Shining a flashlight through your hand leads to interesting colors passing through, but one wouldn’t expect to see details of blood flowing through the veins. Generally, the passage of light through opaque materials leads to scattering of that light and allows little or no resolution. Historically, a technique called photoacoustic imaging has been used to overcome this challenge. The method uses implanted or virtual “guide stars” to help with the scattering and develop images of tissues. But, the use of these guide stars may no longer be necessary, according to a recent press release from WUSL.  

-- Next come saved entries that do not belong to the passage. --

(* ===== verification/TierCompile.v ===== *)
(** * Tier chains compile

    A source that parses to the tree of a chain passes the checks of the
    compiler: the tree has a type, no request rules, and where it has fixed
    prices, their shape. *)
From Stdlib Require Import SpecFloat.
From stdpp Require Import strings.
From S2P Require Import Prelude JsString JsNumber JsNumberFacts Syntax SyntaxFacts Parser ParserFacts Grammar Compile CompileFacts EraseFacts.
From S2P Require Import Runtime Display TierText.

#[local] Open Scope Z_scope.

(** ** Parts of a chain *)

(** No calls and no conditionals. *)
Definition plain_part (p : node) : bool := match p with Call _ _ _ _ | Cond _ _ _ _ _ => false | _ => true end.
Definition plain_tree (n : node) : bool := forallb plain_part (postorder n).

Lemma plain_more {A} o (tree : A -> node) first l : plain_tree first = true -> (forall x, plain_tree (tree x) = true) ->
  plain_tree (more_tree o tree first l) = true.
Proof.
  intros Hf Ht. revert first Hf. induction l as [|x l IH]; intros first Hf; cbn [more_tree fold_left]; [done|]. apply IH.
  unfold plain_tree in *. cbn [postorder app]. by rewrite !forallb_app, Hf, Ht.
Qed.

Lemma plain_guard c cs : plain_tree (guard_tree c cs) = true.
Proof. by apply plain_more. Qed.

Lemma plain_sum t ts : plain_tree (body_tree (CB_sum t ts)) = true.
Proof. by apply plain_more. Qed.

Lemma plain_no_function f n : plain_tree n = true -> ~ uses_function f n.
Proof.
  unfold plain_tree. rewrite forallb_forall. intros H (args & s & e & Hin). apply list_elem_of_In, H in Hin. done.
Qed.

(** ** Types *)
Lemma more_type {A} o (tree : A -> node) first l t : (forall a b, has_type a t -> has_type b t -> has_type (Bin o a b 0 0) t) ->
  has_type first t -> (forall x, In x l -> has_type (tree x) t) -> has_type (more_tree o tree first l) t.
Proof.
  intros Ho. revert first. induction l as [|x l IH]; intros first Hf Ht; cbn [more_tree fold_left]; [done|].
  apply IH; [apply Ho; [done|apply Ht; by left]|]. intros y Hy. apply Ht. by right.
Qed.

Lemma condition_type c : is_order (ch_op c) = true -> has_type (condition_tree c) Ty_boolean.
Proof. intros Ho. eapply HT_compare; [destruct c as [v [] x i]; try done; compute_done|constructor|constructor]. Qed.

Lemma guard_type c cs : guards_ok c cs = true -> has_type (guard_tree c cs) Ty_boolean.
Proof.
  unfold guards_ok. rewrite forallb_forall. intros H. apply more_type.
  - intros a b Ha Hb. eapply HT_logic; [by left|done|done|by left|by left].
  - apply condition_type, H. by left.
  - intros x Hx. apply condition_type, H. by right.
Qed.

Lemma arith_type o a b : o ∈ [B_add; B_mul] -> has_type a Ty_number -> has_type b Ty_number -> has_type (Bin o a b 0 0) Ty_number.
Proof. intros Ho Ha Hb. eapply HT_arith; [set_solver|done|done|by left|by left]. Qed.

Lemma body_type b : has_type (body_tree b) Ty_number.
Proof.
  destruct b as [x i|t ts].
  - apply HT_math; [done| |done]. constructor; [|constructor]. exists Ty_number. split; [apply (HT_lit (L_num x i))|by left].
  - assert (forall t, has_type (term_tree t) Ty_number) as Ht
      by (intros; apply arith_type; [by compute_done|constructor|apply (HT_lit (L_num _ _))]).
    apply more_type; [intros; by apply arith_type; [compute_done| |]|apply Ht|intros; apply Ht].
Qed.

Lemma tier_type t : has_type (tier_tree t) Ty_number.
Proof. eapply HT_tier; [apply (HT_lit (L_str _))|apply body_type|by left|by left]. Qed.

Lemma guarded_type l last : guarded_ok l = true -> has_type (guarded_tree l last) Ty_number.
Proof.
  induction l as [|[[c cs] t] l IH]; cbn [guarded_tree guarded_ok forallb fst snd]; [intros _; apply tier_type|].
  intros H. apply andb_true_split in H as [Hg Hl]. eapply HT_cond_same; [by apply guard_type|by left|apply tier_type|by apply IH].
Qed.

(** ** Depth *)
Lemma more_levels {A} o (tree : A -> node) first l k : (forall x, levels (tree x) <= k) -> 0 <= k ->
  levels (more_tree o tree first l) <= Z.max (levels first) k + Z.of_nat (length l).
Proof.
  intros Ht Hk. revert first. induction l as [|x l IH]; intros first; cbn [more_tree fold_left length]; [lia|].
  fold (more_tree o tree (Bin o first (tree x) 0 0) l). specialize (IH (Bin o first (tree x) 0 0)). specialize (Ht x).
  cbn [levels] in IH. lia.
Qed.

(** Limits far beyond what an editor shows. *)
Definition small (l : list (chain_condition * list chain_condition * chain_tier)) (last : chain_tier) : bool :=
  let terms t := match cn_body t with CB_sum _ ts => length ts | CB_fixed _ _ => 0%nat end in
  (length l <=? 100)%nat && forallb (fun '(c, cs, t) => (length cs <=? 100)%nat && (terms t <=? 100)%nat) l && (terms last <=? 100)%nat.

Lemma tier_levels t : (match cn_body t with CB_sum _ ts => length ts | CB_fixed _ _ => 0 end <= 100)%nat -> levels (tier_tree t) <= 103.
Proof.
  destruct t as [label [x i|t0 ts]]; cbn [cn_body]; intros H; [cbn; lia|].
  pose proof (more_levels B_add term_tree (term_tree t0) ts 2 ltac:(intros; cbn; lia) ltac:(lia)) as Hl.
  change (levels (term_tree t0)) with 2 in Hl. unfold tier_tree. cbn [levels map foldr cn_body body_tree str_lit]. lia.
Qed.

Lemma guarded_levels l last : small l last = true -> levels (guarded_tree l last) <= 104 + Z.of_nat (length l) /\ (length l <= 100)%nat.
Proof.
  unfold small. intros H. apply andb_true_split in H as [H Hlast]. apply andb_true_split in H as [Hn H].
  apply Nat.leb_le in Hn, Hlast. split; [|done]. clear Hn. apply tier_levels in Hlast.
  induction l as [|[[c cs] t] l IH]; cbn [guarded_tree length]; [lia|]. cbn [forallb] in H. apply andb_true_split in H as [Hg H].
  apply andb_true_split in Hg as [Hcs Ht]. apply Nat.leb_le in Hcs, Ht. apply tier_levels in Ht. specialize (IH H).
  pose proof (more_levels B_and condition_tree (condition_tree c) cs 2 ltac:(intros; cbn; lia) ltac:(lia)) as Hl.
  change (levels (condition_tree c)) with 2 in Hl. fold (guard_tree c cs) in Hl. cbn [levels]. lia.
Qed.

(** ** No request rules *)
Definition ruleless_part (p : node) : bool := match p with Cond _ (Lit _ _ _) _ _ _ => false | _ => true end.

Lemma plain_ruleless l : forallb plain_part l = true -> forallb ruleless_part l = true.
Proof. rewrite !forallb_forall. intros H x Hx. apply H in Hx. by destruct x. Qed.

Lemma tier_ruleless t : forallb ruleless_part (postorder (tier_tree t)) = true.
Proof.
  rewrite postorder_eq, forallb_app. apply andb_true_iff. split; [|done]. cbn [children tier_tree map mjoin list_join].
  destruct t as [label [x i|t0 ts]]; [done|]. cbn [cn_body cn_label app postorder str_lit].
  change (forallb ruleless_part (postorder (body_tree (CB_sum t0 ts)) ++ []) = true). rewrite app_nil_r. apply plain_ruleless, plain_sum.
Qed.

Lemma guarded_ruleless l last : forallb ruleless_part (postorder (guarded_tree l last)) = true.
Proof.
  induction l as [|[[c cs] t] l IH]; cbn [guarded_tree]; [apply tier_ruleless|].
  rewrite postorder_eq, forallb_app. apply andb_true_iff. split; [|done]. cbn [children map].
  change (mjoin [postorder (guard_tree c cs); postorder (tier_tree t); postorder (guarded_tree l last)])
    with (postorder (guard_tree c cs) ++ postorder (tier_tree t) ++ postorder (guarded_tree l last) ++ []).
  rewrite app_nil_r, !forallb_app, IH, tier_ruleless, plain_ruleless; [done|apply plain_guard].
Qed.

Lemma ruleless_erase p : ruleless_part (erase p) = ruleless_part p.
Proof. by destruct p as [| | | | |c [] no s e]. Qed.

Lemma no_rules source parts : forallb ruleless_part parts = true -> rfold (collect_rule source) parts [] = Ok [].
Proof.
  induction parts as [|p parts IH]; [done|]. cbn [forallb rfold]. intros H. apply andb_true_split in H as [Hp H].
  assert (collect_rule source p [] = Ok []) as ->; [|by apply IH]. by destruct p as [| | | | |c [] no s e].
Qed.

(** ** The shape of fixed prices *)
Definition fixed_ok (t : chain_tier) : bool :=
  match cn_body t with CB_fixed x _ => n_leb n_zero x && is_finite (n_mul x n_million) | CB_sum _ _ => true end.

Lemma no_marker n : fits 0 n -> ~ uses_function F_tier n -> ~ uses_function F_fixed n -> containsPricingMarker n = Ok false.
Proof.
  intros Hf H1 H2. unfold containsPricingMarker. destruct (dependencies_ok n Hf) as (d & -> & _ & Hfn). cbn [rbind].
  rewrite !bool_decide_eq_false_2; [done| |]; by rewrite Hfn.
Qed.

Lemma plain_marker n : fits 0 n -> plain_tree (erase n) = true -> containsPricingMarker n = Ok false.
Proof. intros Hf Hp. apply no_marker; [done| |]; rewrite <- uses_function_erase; by apply plain_no_function. Qed.

Lemma fits_child n c : c ∈ children n -> fits 0 n -> fits 0 c.
Proof. intros Hc Hf. apply fits_children in Hf; [|lia]. rewrite Forall_elem in Hf. apply (fits_mono (0 + 1)); [lia|by apply Hf]. Qed.

Lemma erase_call n f args s e : erase n = Call f args s e -> exists args' s' e', n = Call f args' s' e' /\ map erase args' = args.
Proof. destruct n; try done. intros [= -> <- _ _]. by do 3 eexists. Qed.

Lemma tier_shape n t rules : fits 0 n -> erase n = tier_tree t -> fixed_ok t = true -> validateFixedPricingTree n rules = Ok tt.
Proof.
  intros Hf E Hk. apply erase_call in E as (args & s & e & -> & Ea). destruct args as [|label [|price [|]]]; try done.
  injection Ea as El Ep.
  assert (containsPricingMarker label = Ok false) as Hl by (apply plain_marker; [eapply fits_child; [|exact Hf]; by left|by rewrite El]).
  cbn [validateFixedPricingTree valid_tier_leaf]. rewrite Hl. cbn [rbind]. unfold fixed_ok in Hk.
  destruct t as [lbl [x i|t0 ts]]; cbn [cn_body body_tree] in *.
  - apply erase_call in Ep as (pargs & ps & pe & -> & Ep). destruct pargs as [|[v ? ?| | | | |] [|]]; try done. injection Ep as ->.
    cbn [rbind]. by rewrite Hk.
  - assert (containsPricingMarker price = Ok false) as Hp.
    { apply plain_marker; [eapply fits_child; [|exact Hf]; right; by left|]. rewrite Ep. apply plain_sum. }
    assert (exists l r s e o, price = Bin o l r s e) as (l & r & s' & e' & o & ->); [|cbn [rbind]; by rewrite Hp].
    assert (exists l r o, more_tree B_add term_tree (term_tree t0) ts = Bin o l r 0 0) as (l & r & o & Es).
    { destruct ts as [|t1 ts _] using rev_ind; [by do 3 eexists|]. unfold more_tree. rewrite fold_left_app. by do 3 eexists. }
    rewrite Es in Ep. destruct price; try done. by do 5 eexists.
Qed.

Lemma guarded_shape l last rules : forall n, fits 0 n -> erase n = guarded_tree l last ->
  forallb (fun '(_, t) => fixed_ok t) l && fixed_ok last = true -> validateFixedPricingTree n rules = Ok tt.
Proof.
  induction l as [|[[c cs] t] l IH]; intros n Hf E H; cbn [forallb guarded_tree] in *.
  { by eapply tier_shape. }
  apply andb_true_split in H as [H Hlast]. apply andb_true_split in H as [Ht Hl].
  destruct n as [| | | | |cn y no s e]; try done. injection E as Ec Ey En.
  assert (fits 0 cn) as Hfc by (eapply fits_child; [|exact Hf]; by left).
  assert (fits 0 y) as Hfy by (eapply fits_child; [|exact Hf]; right; by left).
  assert (fits 0 no) as Hfn by (eapply fits_child; [|exact Hf]; right; right; by left).
  cbn [validateFixedPricingTree]. rewrite (plain_marker cn) by (done || (rewrite Ec; apply plain_guard)). cbn [rbind].
  rewrite (tier_shape y t rules Hfy Ey Ht). cbn [rbind]. apply IH; [done|done|]. by rewrite Hl.
Qed.

(** ** Compilation *)
Lemma chain_compiles source m l last : parse source = Ok m -> erase m = guarded_tree l last -> guarded_ok l = true ->
  small l last = true -> forallb (fun '(_, t) => fixed_ok t) l && fixed_ok last = true ->
  exists c, compile source = Ready c /\ ce_ast c = m.
Proof.
  intros Hp E Hg Hs Hk. assert (fits 0 m) as Hf.
  { unfold fits. rewrite <- levels_erase, E. pose proof (guarded_levels _ _ Hs). lia. }
  pose proof (parse_wf _ _ Hp) as Hw. pose proof (wf_keys_nodup _ Hw) as Hnd.
  assert (has_type m Ty_number) as Ht by (apply has_type_erase; rewrite E; by apply guarded_type).
  destruct (check_complete m Ty_number ∅ Hnd Hw Ht) as [types Htypes]. destruct (dependencies_ok m Hf) as (d & Hd & _ & _).
  assert (collect_rules source m = Ok []) as Hr.
  { unfold collect_rules. rewrite visit_spec by done. apply no_rules.
    assert (forallb ruleless_part (map erase (postorder m)) = true) as H by (rewrite <- postorder_erase, E; apply guarded_ruleless).
    rewrite forallb_forall in H |- *. intros p Hin. rewrite <- ruleless_erase. apply H, in_map_iff. by exists p. }
  exists (Compiled source m (dep_variables d) (dep_functions d) []). split; [|done].
  unfold compile, compile_body. rewrite Hp. cbn [rbind]. unfold checkExpressionTypes. rewrite visit_spec by done.
  fold check_step. rewrite Htypes. cbn [rbind]. rewrite Hd. cbn [rbind]. rewrite Hr. cbn [rbind].
  rewrite (guarded_shape l last [] m Hf E Hk). by destruct (bool_decide _).
Qed.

The technology is essentially a subtraction method that identifies objects in motion. Time-reversed adapted-perturbation optical focusing (TRAP) uses light to sense movement in the tissue. Tissue that isn’t moving, like muscle and bone, transmits light differently than those that contain items in motion like blood. Two images are taken, and light from the stationary tissues is subtracted from light passing through the objects in motion. Once it is determined where it came from, the light is sent back to its original source, which yields a focused image.

“This can potentially be used in imaging or therapy,” Lihong Wang, the Gene K. Beare Distinguished Professor of Biomedical Engineering at the School of Engineering and Applied Science at WUSL, said in the press release. “For example, focusing pulsed light on port wine stains, which are [dark birth mark-like areas on the skin that are caused by] excessive growth of blood vessels, could remove the stains without damaging the surrounding normal skin.”

While the use of a guide star has been effective in the past, the new TRAP method is much more effective, according to the press release. This is especially true with tracking objects in motion, since concentrating the light on these targets can provide images at greater depths than the guide star method.

Potential applications of the new technology include photoablation of angiogenic vessels, the blood vessels that promote tumor growth, according to a recent study published by the team in Nature Photonics. Additionally, imaging tumors to understand their extent may also be possible.

Photoacoustics is an area of diagnostic imaging that is gaining momentum in dermatology. Recent developments have allowed it to be used to understand the depth and extent of melanoma non-invasively.